Content starts

(** * io-ts decoders (src/Decoder.ts) and their error report (src/Tree.ts)

    A shallow embedding of the experimental [Decoder] module of io-ts and
    of the [toTree] renderer, over a small model of JavaScript values with
    an explicit object store, followed by the properties of the decoders.

    - [JS]: values, the store, the state-and-exception monad of the
      decoders, and the operations of the language the decoders use.
    - [E], [DE], [S], [G]: fp-ts [Either], the errors, literals and guards.
    - [D]: the decoders, one definition per function of [Decoder.ts].
    - [Tree]: [toTree].
    - [Run], [Report], [Engine]: the definitions the statements are
      written with (reference runs of the members, the report as the
      specification words it, the family of decoders of the engine).
    - Properties: one theorem per property, named after the combinator. *)

From Stdlib Require Import ZArith Ascii String List Lia.
From Stdlib Require Import Floats.SpecFloat.
From stdpp Require Import base option list gmap strings pretty.

Open Scope string_scope.

Abbreviation Str := String.string.

(* ===================================================================== *)
(** * JavaScript values *)
(* ===================================================================== *)

Module JS.

(** Objects live in a store and are handled through references, so that
    two values can alias the same object, as in JavaScript. *)
Definition loc := positive.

Content ends

- WHAT THE EXERCISE ASKS -
In the listing above, find the line containing "of the [toTree]" and the line containing "From Stdlib Require Import ZArith", then repeat those two lines and everything between them exactly.

- YOUR RESPONSE -
    of the [toTree] renderer, over a small model of JavaScript values with
    an explicit object store, followed by the properties of the decoders.

    - [JS]: values, the store, the state-and-exception monad of the
      decoders, and the operations of the language the decoders use.
    - [E], [DE], [S], [G]: fp-ts [Either], the errors, literals and guards.
    - [D]: the decoders, one definition per function of [Decoder.ts].
    - [Tree]: [toTree].
    - [Run], [Report], [Engine]: the definitions the statements are
      written with (reference runs of the members, the report as the
      specification words it, the family of decoders of the engine).
    - Properties: one theorem per property, named after the combinator. *)

From Stdlib Require Import ZArith Ascii String List Lia.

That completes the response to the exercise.